(** The row indices [sample_result_rows] selects, for [n > 0] rows. *)
Lemma sample_indices_shape (n : nat) (ms : Z) :
  0 < n ->
  let idx := sample_indices n ms in
  StronglySorted lt idx
  /\ ((0 <= ms)%Z -> length idx <= Z.to_nat ms)
  /\ ((Z.of_nat n <= ms)%Z -> idx = seq 0 n).
Proof.
  intros Hn idx. unfold idx, sample_indices. clear idx.
  destruct (Z.of_nat n <=? ms)%Z eqn:E1.
  { apply Z.leb_le in E1. split; [apply seq_sorted|split; [|reflexivity]].
    intros _. rewrite length_seq. lia. }
  apply Z.leb_gt in E1.
  destruct (ms <=? 9)%Z eqn:E2.
  { apply Z.leb_le in E2.
    destruct (py_prefix_shape (sorted_set
                (seq 0 (Nat.min 3 n)
                 ++ (if 6 <? n then
                       map (fun i => Nat.max 0 (n / 2 - 1) + i)
                           (seq 0 (Nat.min 3 (n - Nat.max 0 (n / 2 - 1)))) else [])
                 ++ (if 9 <? n then seq (n - 3) 3 else []))) ms) as [Hs [_ Hlen]].
    split; [apply Hs, sorted_set_sorted|split; [exact Hlen|intros; lia]]. }
  apply Z.leb_gt in E2.
  set (l := map (fun i => Z.to_nat (py_round (py_int_mul (Z.of_nat i)
                   (py_truediv (Z.of_nat n - 1) (ms - 1)))))
                (py_range ms)).
  assert (Hll : length l = Z.to_nat ms) by (unfold l, py_range; rewrite length_map, length_seq; reflexivity).
  destruct (Z.of_nat (length (sorted_set l)) <? ms)%Z.
  - destruct (py_prefix_shape (fill_indices (seq 0 n) (sorted_set l) ms) ms) as [_ [_ Hlen]].
    split; [apply sorted_set_sorted|split; [|intros; lia]].
    intros H0. etransitivity; [apply sorted_set_length|]. apply Hlen, H0.
  - split; [apply sorted_set_sorted|split; [|intros; lia]].
    intros _. rewrite <- Hll. apply sorted_set_length.
Qed.

Lemma map_combine_seq_fst {A B} (h : nat -> B) (a : nat) (l : list A) :
  map (fun p => h (fst p)) (combine (seq a (length l)) l) = map h (seq a (length l)).
Proof.
  revert a. induction l as [|x t IH]; intros a; [reflexivity|].
  cbn [length seq combine map fst]. rewrite IH. reflexivity.
Qed.

Lemma map_nth_seq_nth (idx : list nat) (k : nat) :
  k < length idx -> nth k (map (fun i => nth i idx 0) (seq 0 (length idx))) 0 = nth k idx 0.
Proof.
  intros Hk.
  pose proof (map_nth (fun i => nth i idx 0) (seq 0 (length idx)) 0 k) as H.
  cbn beta in H. rewrite (nth_indep _ _ (nth 0 idx 0)) by (rewrite length_map, length_seq; exact Hk).
  rewrite H, seq_nth by exact Hk. reflexivity.
Qed.

Lemma map_nth_seq_self (idx : list nat) : map (fun i => nth i idx 0) (seq 0 (length idx)) = idx.
Proof.
  apply nth_ext with (d := 0) (d' := 0); rewrite ?length_map, ?length_seq; [reflexivity|].
  intros k Hk. rewrite (map_nth_seq_nth idx k Hk). reflexivity.
Qed.

Lemma emit_indices (idx : list nat) (sampled : table) (n : nat) (mcl : Z) :
  length sampled = length idx ->
  map s_idx (emit idx sampled n mcl) = idx.
Proof.
  intros Hlen. unfold emit, table, row in *. rewrite map_map.
  set (h := fun li => if li <? length idx then nth li idx 0 else li).
  rewrite (map_ext _ (fun p => h (fst p))) by (intros [a b]; reflexivity).
  rewrite map_combine_seq_fst, Hlen.
  rewrite (map_ext_in _ (fun i => nth i idx 0)).
  - apply map_nth_seq_self.
  - intros a Ha. apply in_seq in Ha. unfold h. replace (a <? length idx) with true
      by (symmetry; apply Nat.ltb_lt; lia). reflexivity.
Qed.
(** X4: The category pills cut the listing into six parts: what a pill lists
    is what "all" lists with the other categories taken out, every item
    listed under "all" is listed under exactly one pill, and so the six
    lists together are as long as the list for "all". *)
Theorem category_pills_partition_listing (items : list FoodItem.t) (term : string) :
  (forall c, list_items items term (only c) =
             List.filter (fun item => bool_decide (FoodItem.category item = c))
                         (list_items items term all)) /\
  (forall c item, item ∈ list_items items term (only c) <->
                  item ∈ list_items items term all /\ FoodItem.category item = c) /\
  length (list_items items term all) =
    list_sum (List.map (fun c => length (list_items items term (only c))) categoryPills).
Proof.
  assert (Hcat : forall c item, matchesCategory (only c) item = bool_decide (FoodItem.category item = c)).
  { intros c item. unfold matchesCategory. simpl.
    apply bool_decide_ext. split; [intros [= ->]; reflexivity | intros ->; reflexivity]. }
  assert (H1 : forall c, list_items items term (only c) =
             List.filter (fun item => bool_decide (FoodItem.category item = c))
                         (list_items items term all)).
  { intros c. unfold list_items. rewrite filter_filter. apply filter_ext_in. intros item.
    rewrite Hcat. unfold matchesCategory at 1. simpl. rewrite andb_true_r. reflexivity. }
  split; [exact H1|]. split.
  - intros c item. rewrite H1, !list_elem_of_In, List.filter_In, bool_decide_eq_true.
    reflexivity.
  - clear H1. unfold list_items. induction items as [|item items IH]; [reflexivity|].
    rewrite (list_sum_map_ext _
               (fun c => ((if matchesSearch term item && matchesCategory (only c) item
                           then 1 else 0) +
                          length (List.filter
                                    (fun item => matchesSearch term item &&
                                                 matchesCategory (only c) item) items))%nat)).
    2: { intros c. cbn [List.filter]. destruct (_ && _); reflexivity. }
    rewrite list_sum_map_add, <- IH. cbn [List.filter].
    assert (Hall : matchesCategory all item = true) by reflexivity.
    rewrite Hall, andb_true_r.
    destruct (matchesSearch term item); cbn [andb length].
    + rewrite length_filter_category. reflexivity.
    + replace (list_sum (List.map (fun _ : FoodCategory => 0%nat) categoryPills)) with 0%nat
        by reflexivity.
      reflexivity.
Qed.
====================
Restate every line of the listing word for word.

(** The row indices [sample_result_rows] selects, for [n > 0] rows. *)
Lemma sample_indices_shape (n : nat) (ms : Z) :
  0 < n ->
  let idx := sample_indices n ms in
  StronglySorted lt idx
  /\ ((0 <= ms)%Z -> length idx <= Z.to_nat ms)
  /\ ((Z.of_nat n <= ms)%Z -> idx = seq 0 n).
Proof.
  intros Hn idx. unfold idx, sample_indices. clear idx.
  destruct (Z.of_nat n <=? ms)%Z eqn:E1.
  { apply Z.leb_le in E1. split; [apply seq_sorted|split; [|reflexivity]].
    intros _. rewrite length_seq. lia. }
  apply Z.leb_gt in E1.
  destruct (ms <=? 9)%Z eqn:E2.
  { apply Z.leb_le in E2.
    destruct (py_prefix_shape (sorted_set
                (seq 0 (Nat.min 3 n)
                 ++ (if 6 <? n then
                       map (fun i => Nat.max 0 (n / 2 - 1) + i)
                           (seq 0 (Nat.min 3 (n - Nat.max 0 (n / 2 - 1)))) else [])
                 ++ (if 9 <? n then seq (n - 3) 3 else []))) ms) as [Hs [_ Hlen]].
    split; [apply Hs, sorted_set_sorted|split; [exact Hlen|intros; lia]]. }
  apply Z.leb_gt in E2.
  set (l := map (fun i => Z.to_nat (py_round (py_int_mul (Z.of_nat i)
                   (py_truediv (Z.of_nat n - 1) (ms - 1)))))
                (py_range ms)).
  assert (Hll : length l = Z.to_nat ms) by (unfold l, py_range; rewrite length_map, length_seq; reflexivity).
  destruct (Z.of_nat (length (sorted_set l)) <? ms)%Z.
  - destruct (py_prefix_shape (fill_indices (seq 0 n) (sorted_set l) ms) ms) as [_ [_ Hlen]].
    split; [apply sorted_set_sorted|split; [|intros; lia]].
    intros H0. etransitivity; [apply sorted_set_length|]. apply Hlen, H0.
  - split; [apply sorted_set_sorted|split; [|intros; lia]].
    intros _. rewrite <- Hll. apply sorted_set_length.
Qed.

Lemma map_combine_seq_fst {A B} (h : nat -> B) (a : nat) (l : list A) :
  map (fun p => h (fst p)) (combine (seq a (length l)) l) = map h (seq a (length l)).
Proof.
  revert a. induction l as [|x t IH]; intros a; [reflexivity|].
  cbn [length seq combine map fst]. rewrite IH. reflexivity.
Qed.

Lemma map_nth_seq_nth (idx : list nat) (k : nat) :
  k < length idx -> nth k (map (fun i => nth i idx 0) (seq 0 (length idx))) 0 = nth k idx 0.
Proof.
  intros Hk.
  pose proof (map_nth (fun i => nth i idx 0) (seq 0 (length idx)) 0 k) as H.
  cbn beta in H. rewrite (nth_indep _ _ (nth 0 idx 0)) by (rewrite length_map, length_seq; exact Hk).
  rewrite H, seq_nth by exact Hk. reflexivity.
Qed.

Lemma map_nth_seq_self (idx : list nat) : map (fun i => nth i idx 0) (seq 0 (length idx)) = idx.
Proof.
  apply nth_ext with (d := 0) (d' := 0); rewrite ?length_map, ?length_seq; [reflexivity|].
  intros k Hk. rewrite (map_nth_seq_nth idx k Hk). reflexivity.
Qed.

Lemma emit_indices (idx : list nat) (sampled : table) (n : nat) (mcl : Z) :
  length sampled = length idx ->
  map s_idx (emit idx sampled n mcl) = idx.
Proof.
  intros Hlen. unfold emit, table, row in *. rewrite map_map.
  set (h := fun li => if li <? length idx then nth li idx 0 else li).
  rewrite (map_ext _ (fun p => h (fst p))) by (intros [a b]; reflexivity).
  rewrite map_combine_seq_fst, Hlen.
  rewrite (map_ext_in _ (fun i => nth i idx 0)).
  - apply map_nth_seq_self.
  - intros a Ha. apply in_seq in Ha. unfold h. replace (a <? length idx) with true
      by (symmetry; apply Nat.ltb_lt; lia). reflexivity.
Qed.
(** X4: The category pills cut the listing into six parts: what a pill lists
    is what "all" lists with the other categories taken out, every item
    listed under "all" is listed under exactly one pill, and so the six
    lists together are as long as the list for "all". *)
Theorem category_pills_partition_listing (items : list FoodItem.t) (term : string) :
  (forall c, list_items items term (only c) =
             List.filter (fun item => bool_decide (FoodItem.category item = c))
                         (list_items items term all)) /\
  (forall c item, item ∈ list_items items term (only c) <->
                  item ∈ list_items items term all /\ FoodItem.category item = c) /\
  length (list_items items term all) =
    list_sum (List.map (fun c => length (list_items items term (only c))) categoryPills).
Proof.
  assert (Hcat : forall c item, matchesCategory (only c) item = bool_decide (FoodItem.category item = c)).
  { intros c item. unfold matchesCategory. simpl.
    apply bool_decide_ext. split; [intros [= ->]; reflexivity | intros ->; reflexivity]. }
  assert (H1 : forall c, list_items items term (only c) =
             List.filter (fun item => bool_decide (FoodItem.category item = c))
                         (list_items items term all)).
  { intros c. unfold list_items. rewrite filter_filter. apply filter_ext_in. intros item.
    rewrite Hcat. unfold matchesCategory at 1. simpl. rewrite andb_true_r. reflexivity. }
  split; [exact H1|]. split.
  - intros c item. rewrite H1, !list_elem_of_In, List.filter_In, bool_decide_eq_true.
    reflexivity.
  - clear H1. unfold list_items. induction items as [|item items IH]; [reflexivity|].
    rewrite (list_sum_map_ext _
               (fun c => ((if matchesSearch term item && matchesCategory (only c) item
                           then 1 else 0) +
                          length (List.filter
                                    (fun item => matchesSearch term item &&
                                                 matchesCategory (only c) item) items))%nat)).
    2: { intros c. cbn [List.filter]. destruct (_ && _); reflexivity. }
    rewrite list_sum_map_add, <- IH. cbn [List.filter].
    assert (Hall : matchesCategory all item = true) by reflexivity.
    rewrite Hall, andb_true_r.
    destruct (matchesSearch term item); cbn [andb length].
    + rewrite length_filter_category. reflexivity.
    + replace (list_sum (List.map (fun _ : FoodCategory => 0%nat) categoryPills)) with 0%nat
        by reflexivity.
      reflexivity.
Qed.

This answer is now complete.